Inner Ankle Pain While Running: Causes, Prevention, and Treatment

Runner with red mark on inner ankle implying inner ankle pain

Running is an excellent form of exercise, but it can sometimes lead to discomfort, particularly in the form of inner ankle pain. This issue can affect both novice and experienced runners, potentially sidelining them from their favorite activity. In this blog, we'll explore the causes of inner ankle pain during and after running, as well as strategies for prevention and treatment.

Common Causes of Inner Ankle Pain

Runners may experience inner ankle pain due to several conditions and factors. We will list the most common causes for inner ankle pain while running.

Posterior tibial tendonitis

Posterior tibial tendonitis is a common culprit, occurring when the tendon supporting the arch of your foot becomes inflamed. This condition often results from overuse, improper running technique, or weak stabilizing muscles in the ankle and calf. Runners with flat feet are particularly susceptible to this issue.

Tarsal tunnel syndrome

Another potential cause is tarsal tunnel syndrome, which is similar to carpal tunnel syndrome in the wrist. This condition involves compression of the tibial nerve as it passes through the ankle the tarsal tunnel on the inside of the ankle, leading to pain, tingling and numbness in the inner ankle and foot.

Medial ankle sprains

Medial ankle sprains are less common than lateral ankle sprains but occur especially in runners who overpronate. These sprains happen when the ankle is turned outward, stressing the ligaments and resulting in pain, swelling and instability.

Other factors

Weak muscles and poor foot mechanics can also contribute to inner ankle pain. weakness in the ankle stabilizers and calf muscles may lead to compensatory patterns and overuse injuries. Poor foot mechanics such as flat feet or overpronation can exacerbate these issues, leading to inner ankle pain.

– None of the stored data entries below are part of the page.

(* ===== verification/Base64.v ===== *)
(** * src/util/base64.c: base64url on top of apr_base64

    The plain base64 codec of APR is the parameter [Base64]; [Base64Spec] states
    what its documentation says of it. *)

From S2P Require Import Prelude Cstr.

(** ** The codec of libapr *)

Class Base64 := {
  apr_base64_encode : string -> string;
  apr_base64_encode_len : Z -> Z;            (* with the terminating NUL *)
  apr_base64_decode : string -> string       (* the bytes; their number is the result *)
}.

(** The characters of the alphabet other than the padding. *)
Definition base64_char (c : ascii) : bool :=
  isalnum c || Ascii.eqb c "+" || Ascii.eqb c "/".

Class Base64Spec (B : Base64) : Prop := {
  encode_shape s : exists body pad, apr_base64_encode s = (body ^^ pad) /\
    str_forall base64_char body = true /\ (pad = "" \/ pad = "=" \/ pad = "==");
  encode_length s : (String.length (apr_base64_encode s) mod 4 = 0)%nat;
  encode_nonempty s : s <> "" -> apr_base64_encode s <> "";
  encode_len s : apr_base64_encode_len (zlen s) = zlen (apr_base64_encode s) + 1;
  decode_encode s : apr_base64_decode (apr_base64_encode s) = s
}.

Inductive oidc_base64url_padding_t := OIDC_BASE64URL_PADDING_KEEP | OIDC_BASE64URL_PADDING_STRIP.

(** ** The wrappers *)

Section base64.
Context {B : Base64}.

(** The body of the loop over the encoded characters. *)
Definition to_url (c : ascii) : ascii :=
  let c := if Ascii.eqb c "+" then "-"%char else c in
  let c := if Ascii.eqb c "/" then "_"%char else c in
  if Ascii.eqb c "=" then ","%char else c.

Definition from_url (c : ascii) : ascii :=
  let c := if Ascii.eqb c "-" then "+"%char else c in
  let c := if Ascii.eqb c "_" then "/"%char else c in
  if Ascii.eqb c "," then "="%char else c.

(** The loop that walks back over the characters [c] at the end. *)
Fixpoint strip_end (c : ascii) (s : string) : string :=
  match s with
  | "" => ""
  | String d s' =>
      match strip_end c s' with
      | "" => if Ascii.eqb d c then "" else String d ""
      | t => String d t
      end
  end.

(** The returned length and [*dst]. *)
Definition oidc_util_base64url_encode (src : option string) (src_len : Z)
  (padding : oidc_base64url_padding_t) : Z * option string :=
  match src with
  | None => (-1, None)
  | Some s =>
      if src_len <=? 0 then (-1, None)
      else
        let enc := str_map to_url (apr_base64_encode (str_take (Z.to_nat src_len) s)) in
        match padding with
        | OIDC_BASE64URL_PADDING_STRIP =>
            let enc := strip_end "," enc in (zlen enc, Some enc)
        | OIDC_BASE64URL_PADDING_KEEP => (apr_base64_encode_len src_len, Some enc)
        end
  end.

(** The error string ([None] on success), [*output] and [*output_len]. *)
Definition oidc_util_base64_decode (input : option string)
  : option string * option string * Z :=
  match input with
  | None => (Some "base64-decoding failed: invalid parameters", None, 0)
  | Some i =>
      let output := apr_base64_decode i in
      let output_len := zlen output in
      if output_len <=? 0
      then (Some ("base64-decoding of " ^^ DQ ^^ i ^^ DQ ^^ " failed"), Some output, output_len)
      else (None, Some output, output_len)
  end.

(** The returned length and [*dst]. *)
Definition oidc_util_base64url_decode (src : option string) : Z * option string :=
  match src with
  | None => (-1, None)
  | Some s =>
      let dec := str_map from_url s in
      let decode dec := let '(_, dst, dlen) := oidc_util_base64_decode (Some dec) in (dlen, dst) in
      match (String.length dec mod 4)%nat with
      | 0%nat => decode dec
      | 2%nat => decode (dec ^^ "==")
      | 3%nat => decode (dec ^^ "=")
      | _ => (0, None)
      end
  end.
End base64.

(** ** Lemmas *)

Lemma strip_end_none c s :
  str_forall (fun d => negb (Ascii.eqb d c)) s = true -> strip_end c s = s.
Proof.
  induction s as [|d s IH]; simpl; [done|]. intros [Hd Hs]%andb_true_iff. rewrite (IH Hs).
  destruct s; [|done]. by apply negb_true_iff in Hd as ->.
Qed.

Lemma strip_end_app c s t : strip_end c t = "" -> strip_end c (s ^^ t) = strip_end c s.
Proof. intros Ht. induction s as [|d s IH]; simpl; [done|]. by rewrite IH. Qed.

Lemma from_to_url c : base64_char c = true -> from_url (to_url c) = c.
Proof. char_cases c. Qed.

Lemma to_url_not_comma c : base64_char c = true -> negb (Ascii.eqb (to_url c) ",") = true.
Proof. char_cases c. Qed.

(** The characters of the URL-safe alphabet. *)
Definition base64url_char (c : ascii) : bool :=
  isalnum c || Ascii.eqb c "-" || Ascii.eqb c "_".

Lemma to_url_char c : base64_char c = true -> base64url_char (to_url c) = true.
Proof. char_cases c. Qed.

Section base64_lemmas.
Context {B : Base64} {BS : Base64Spec B}.

(** What stripping leaves is the body of the encoding. *)
Lemma encode_strip s :
  exists body pad, apr_base64_encode s = (body ^^ pad) /\ str_forall base64_char body = true /\
    (pad = "" \/ pad = "=" \/ pad = "==") /\
    strip_end "," (str_map to_url (apr_base64_encode s)) = str_map to_url body.
Proof.
  destruct (encode_shape s) as (body & pad & E & Hb & Hp). exists body, pad.
  do 3 (split; [done|]). rewrite E, str_map_app, strip_end_app.
  - apply strip_end_none. by apply (str_forall_map base64_char); [apply to_url_not_comma|].
  - by destruct Hp as [->|[->| ->]].
Qed.

(** The unpadded URL-safe alphabet of RFC 4648. *)
Lemma strip_rfc4648 s :
  str_map to_url (strip_end "=" (apr_base64_encode s)) = strip_end "," (str_map to_url (apr_base64_encode s)).
Proof.
  destruct (encode_strip s) as (body & pad & E & Hb & Hp & ->). rewrite E, strip_end_app.
  - f_equal. apply strip_end_none. apply (str_forall_impl base64_char); [intros c; char_cases c|done].
  - by destruct Hp as [->|[->| ->]].
Qed.

Lemma str_map_from_to body :
  str_forall base64_char body = true -> str_map from_url (str_map to_url body) = body.
Proof. intros Hb. rewrite str_map_map. by apply (str_map_id base64_char); [apply from_to_url|]. Qed.

Lemma base64url_encode_strip s :
  s <> "" ->
  exists enc, oidc_util_base64url_encode (Some s) (zlen s) OIDC_BASE64URL_PADDING_STRIP
                = (zlen enc, Some enc) /\ 0 < zlen enc /\
    str_forall base64url_char enc = true /\
    oidc_util_base64url_decode (Some enc) = (zlen s, Some s).
Proof.
  intros Hs. destruct (encode_strip s) as (body & pad & E & Hb & Hp & Hstrip).
  assert (Hz : 0 < zlen s) by (unfold zlen; destruct s; [done|simpl; lia]).
  unfold oidc_util_base64url_encode. destruct (Z.leb_spec (zlen s) 0); [lia|].
  replace (Z.to_nat (zlen s)) with (String.length s) by (unfold zlen; lia).
  rewrite str_take_self, Hstrip. eexists. split; [done|].
  pose proof (encode_length s) as Hlen. rewrite E, length_append in Hlen.
  assert (Hbody : body <> "").
  { intros ->. pose proof (encode_nonempty s Hs). destruct Hp as [->|[->| ->]]; by simpl in *. }
  split; [unfold zlen; rewrite str_map_length; destruct body; [done|simpl; lia]|].
  split; [by apply (str_forall_map base64_char); [apply to_url_char|]|].
  unfold oidc_util_base64url_decode. rewrite str_map_from_to by done.
  assert (Hdec : let '(_, dst, dlen) := oidc_util_base64_decode (Some (body ^^ pad)) in
    (dlen, dst) = (zlen s, Some s)).
  { unfold oidc_util_base64_decode. rewrite <-E, decode_encode. by destruct (zlen s <=? 0). }
  assert (Hmod : forall k, (k <= 2)%nat -> ((String.length body + k) mod 4 = 0)%nat ->
    (String.length body mod 4 = match k with 0 => 0 | 1 => 3 | _ => 2 end)%nat).
  { intros k Hk Hm. pose proof (Nat.div_mod_eq (String.length body) 4).
    pose proof (Nat.mod_upper_bound (String.length body) 4 ltac:(lia)).
    pose proof (Nat.div_mod_eq (String.length body + k) 4).
    do 3 (destruct k as [|k]; [cbv iota; lia|]). lia. }
  destruct Hp as [->|[->| ->]]; cbn [String.length] in Hlen;
    [rewrite (Hmod 0%nat ltac:(lia) Hlen), append_nil_r in *
    |rewrite (Hmod 1%nat ltac:(lia) Hlen)|rewrite (Hmod 2%nat ltac:(lia) Hlen)]; cbv iota;
    destruct (oidc_util_base64_decode _) as [[? ?] ?]; exact Hdec.
Qed.
End base64_lemmas.

(** ** Properties *)

(** Encoding with the padding stripped succeeds on every non-empty byte
    string, uses the URL-safe alphabet only, and decoding gives the bytes back. *)
Theorem base64url_roundtrip {B : Base64} {BS : Base64Spec B} (s : string) :
  s <> "" ->
  exists enc, oidc_util_base64url_encode (Some s) (zlen s) OIDC_BASE64URL_PADDING_STRIP
                = (zlen enc, Some enc) /\ 0 < zlen enc /\
    str_forall base64url_char enc = true /\
    oidc_util_base64url_decode (Some enc) = (zlen s, Some s).
Proof. apply base64url_encode_strip. Qed.

(** ** A concrete codec *)

Module Base64Model.
(** Two letters per byte, filled up to a multiple of four. *)
Definition letter (n : nat) : ascii := ascii_of_nat (65 + n).
Definition unletter (c : ascii) : nat := (nat_of_ascii c - 65)%nat.

Fixpoint encode (s : string) : string :=
  match s with
  | "" => ""
  | String c s' =>
      let n := nat_of_ascii c in
      String (letter (n / 16)) (String (letter (n mod 16)) (String "A" (String "A" (encode s'))))
  end.

Fixpoint decode (s : string) : string :=
  match s with
  | String a (String b (String _ (String _ s'))) =>
      String (ascii_of_nat (unletter a * 16 + unletter b)) (decode s')
  | _ => ""
  end.

#[export] Instance base64 : Base64 :=
  {| apr_base64_encode := encode; apr_base64_encode_len n := 4 * n + 1; apr_base64_decode := decode |}.

Definition byte_ok (c : ascii) : bool :=
  let n := nat_of_ascii c in
  base64_char (letter (n / 16)) && base64_char (letter (n mod 16)) &&
  Ascii.eqb (ascii_of_nat (unletter (letter (n / 16)) * 16 + unletter (letter (n mod 16)))) c.

Lemma byte_ok_all c : byte_ok c = true.
Proof. apply ascii_ind_bool. vm_compute. reflexivity. Qed.

#[global] Instance base64_spec : Base64Spec base64.
Proof.
  split; cbn [apr_base64_encode apr_base64_encode_len apr_base64_decode base64].
  - intros s. exists (encode s), "". rewrite append_nil_r. split; [done|]. split; [|by left].
    induction s as [|c s IH]; [done|]. cbn [encode str_forall].
    pose proof (byte_ok_all c) as H. unfold byte_ok in H. bool_hyps. by rewrite H, H1, IH.
  - intros s. induction s as [|c s IH]; [done|]. cbn [encode String.length].
    rewrite <-(Nat.Div0.mod_add (String.length (encode s)) 1 4) in IH. etransitivity; [|exact IH]. f_equal; lia.
  - by intros [].
  - intros s. assert (H : String.length (encode s) = (4 * String.length s)%nat)
      by (induction s; simpl in *; lia). unfold zlen. rewrite H. lia.
  - intros s. induction s as [|c s IH]; [done|]. cbn [encode decode]. rewrite IH. f_equal.
    pose proof (byte_ok_all c) as H. unfold byte_ok in H. bool_hyps. by apply Ascii.eqb_eq in H0.
Qed.
End Base64Model.

Lemma base64url_roundtrip_witness :
  exists enc, oidc_util_base64url_encode (B:=Base64Model.base64) (Some "hello") 5
                OIDC_BASE64URL_PADDING_STRIP = (zlen enc, Some enc) /\ 0 < zlen enc /\
    str_forall base64url_char enc = true /\
    oidc_util_base64url_decode (B:=Base64Model.base64) (Some enc) = (5, Some "hello").
Proof. apply (base64url_roundtrip (B:=Base64Model.base64) "hello"). discriminate. Defined.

Improper footwear is another significant factor. Wearing worn-out or unsuitable running shoes can increase strain on the ankle and foot, potentially causing pain and injury. Shoes that lack adequate support or have lost their cushioning are particularly problematic.

Other conditions that may cause inner ankle pain include subtalar joint arthritis, flexor hallucis tendonitis, and ankle synovitis. These conditions involve inflammation or degeneration of various structures within the ankle, leading to pain and discomfort.

Prevention strategies

To prevent inner ankle pain, it’s crucial to wear proper footwear. Ensure your running shoes provide adequate support and are appropriate for your foot type and running style. Wear shoes that offer sufficient stability and cushioning to help absorb impact forces and reduce strain on your ankles.

Gradual training progression is also essential. Avoid increasing your mileage or intensity too quickly. Follow the 10% rule: don’t increase your weekly mileage by more than 10% at a time. This gradual build-up allows your body to adapt and reduces the risk of overuse injuries.

Incorporating strengthening exercises into your routine can significantly improve ankle stability and reduce the risk of injury. Focus on exercises that target the muscles supporting the ankle, such as calf raises and ankle inversions/eversions.

If you’re unsure about your running technique and your foot type, consider undergoing a biomechanical analysis to evaluate your running technique and make necessary adjustments to reduce stress on the inner ankle. When possible, run on even surfaces to minimize the risk of ankle sprains and uneven stress distribution. If you must run on uneven terrain, pay extra attention to your foot placement and running form.

Above all else, listen to your body. If you start to feel pain or discomfort in your inner ankle, reduce your running volume and allow for adequate rest. Pushing through pain can lead to more serious injuries.

Treatment Options

If you’re experiencing inner ankle pain, there are several home treatments you can try before seeking medical attention:

  1. The RICE Method: Rest, Ice, Compression, and Elevation can help manage pain and swelling in the acute phase.
  2. Over the counter pain relievers and anti-inflammatory medications like topical pain relievers can help manage symptoms, but consult a healthcare professional if the pain persists.
  3. Physical Therapy: A physical therapist can provide targeted exercises and manual therapy to address underlying issues and help strengthen the posterior tibial tendon, calf muscles and ankle stabilizers.
  4. Orthotic Devices: Custom or over-the-counter orthotics can provide additional support and correct biomechanical issues.
  5. Activity modification: reduce running duration and intensity, and consider a change in running shoes to ones that provide better support.

When to seek medical attention

While some inner ankle pain may resolve with home care, it's important to consult a healthcare professional if:

  • Pain persists for more than a week despite rest and home treatment. Persistent pain can indicate a more serious condition that requires professional evaluation and treatment.
  • You experience sudden acute pain, significant swelling, or difficulty walking or bearing weight on the affected ankle.


Inner ankle pain can be a frustrating obstacle for runners, but with proper understanding and management, it doesn't have to derail your running goals. By identifying the cause of your pain, implementing preventive measures, and seeking appropriate treatment when necessary, you can get back on track and enjoy pain-free running. Remember, listening to your body and addressing pain promptly is key to maintaining your long-term running health.